Chicken tibial dyschondroplasia: A limb mutant with two growth plates and possible defects of collagen crosslinking

Abstract
In the cartilaginous epiphyseal growth plate, extracellular matrix molecules such as collagens are believed to play important roles during both normal and abnormal development. One defect of the epiphyseal plate occurs in chickens with a condition termed tibial dyschondroplasia (TD). This abnormality occurs in certain strains of juvenile chickens and other rapidly developing animals. It is characterized by the presence of a mass of avascular, uncalcified cartilage which is retained in the proximal metaphysis of the tibiotarsus. To elucidate the developmental events which may be involved in this lesion, we have performed both immunohistochemistry and in situ hybridizations for collagen types II and X, known components of the extracellular matrix of the growth plate. By immunohistochemical analyses, the TD lesion contains both of these collagen types; therefore, the presence of these molecules per se is not sufficient for calcification of vascularization to occur.

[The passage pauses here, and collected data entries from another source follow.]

Lemma on_event_deterministic_witness :
  prints_of (emitted world0 (on_event (quiet_env no_stream) pc_zero E1 world0).2)
    = prints_of
        (emitted world0
           (on_event (broken_stdout_env three_events) pc_zero E1_again world0).2).
Proof.
  apply (on_event_deterministic (quiet_env no_stream) (broken_stdout_env three_events)
           pc_zero pc_zero E1 E1_again world0 world0);
    reflexivity.
Defined.

(* ===================================================================== *)
(** ** The coroutine [main] and the script *)

Section MainFacts.

Context (env : Env).

Lemma receive_handler_step (c : Client) (w : World) :
  handler_step (with_calls w (calls w ++ [CReceive c]))
               (receive env c (on_event env) w).2.
Proof.
  rewrite receive_run.
  pose proof (deliver_all_handler_step env (deliveries (stream env))
                (with_calls w (calls w ++ [CReceive c]))) as Hstep.
  destruct (deliver_all env (on_event env) (deliveries (stream env))
              (with_calls w (calls w ++ [CReceive c]))) as [[[]|e|] w1];
    simpl in Hstep; try exact Hstep.
  destruct (stream_end (stream env)); exact Hstep.
Qed.

Lemma prints_of_calls_of (ds : list (PartitionContext * Event)) :
  prints_of (calls_of ds) = lines_of ds.
Proof.
  induction ds as [|[pc ev] rest IH]; [reflexivity|].
  simpl. unfold prints_of in IH |- *. simpl. rewrite IH. reflexivity.
Qed.

Lemma checkpoints_of_calls_of (ds : list (PartitionContext * Event)) :
  checkpoints_of (calls_of ds) = ds.
Proof.
  induction ds as [|[pc ev] rest IH]; [reflexivity|].
  simpl. unfold checkpoints_of in IH |- *. simpl. rewrite IH. reflexivity.
Qed.

(** Calls on the client are neither prints nor checkpoints nor
    constructions. *)
Lemma handler_calls_no_construction (cs : list Call) :
  Forall (fun c => is_handler_call c = true \/ client_of c = Some the_client) cs ->
  constructions_of cs = [].
Proof.
  induction 1 as [|c cs Hc _ IH]; [reflexivity|].
  unfold constructions_of in IH |- *.
  destruct c; simpl; try exact IH.
  destruct Hc as [Hc|Hc]; discriminate Hc.
Qed.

Since type X collagen is expressed exclusively in hypertrophic cartilage, the chondrocytes in the lesion must have undergone hypertrophy before their developmental arrest. The matrix of the lesion also reacted with a monoclonal antibody which is directed against an epitope in the NH2‐terminal telopeptide of the α1(II) chain. Our previous data suggest that this epitope is rendered unavailable in type II collagen which has undergone crosslink formation; its availability in the lesion suggests that crosslinking may be abnormal. Lastly, analyses by in situ hybridization failed to detect mRNA for either type II or type X collagen within the lesion, but chondrocytes distal to the lesion do contain mRNAs for these collagens in a spatial pattern suggesting the presence of a second growth plate.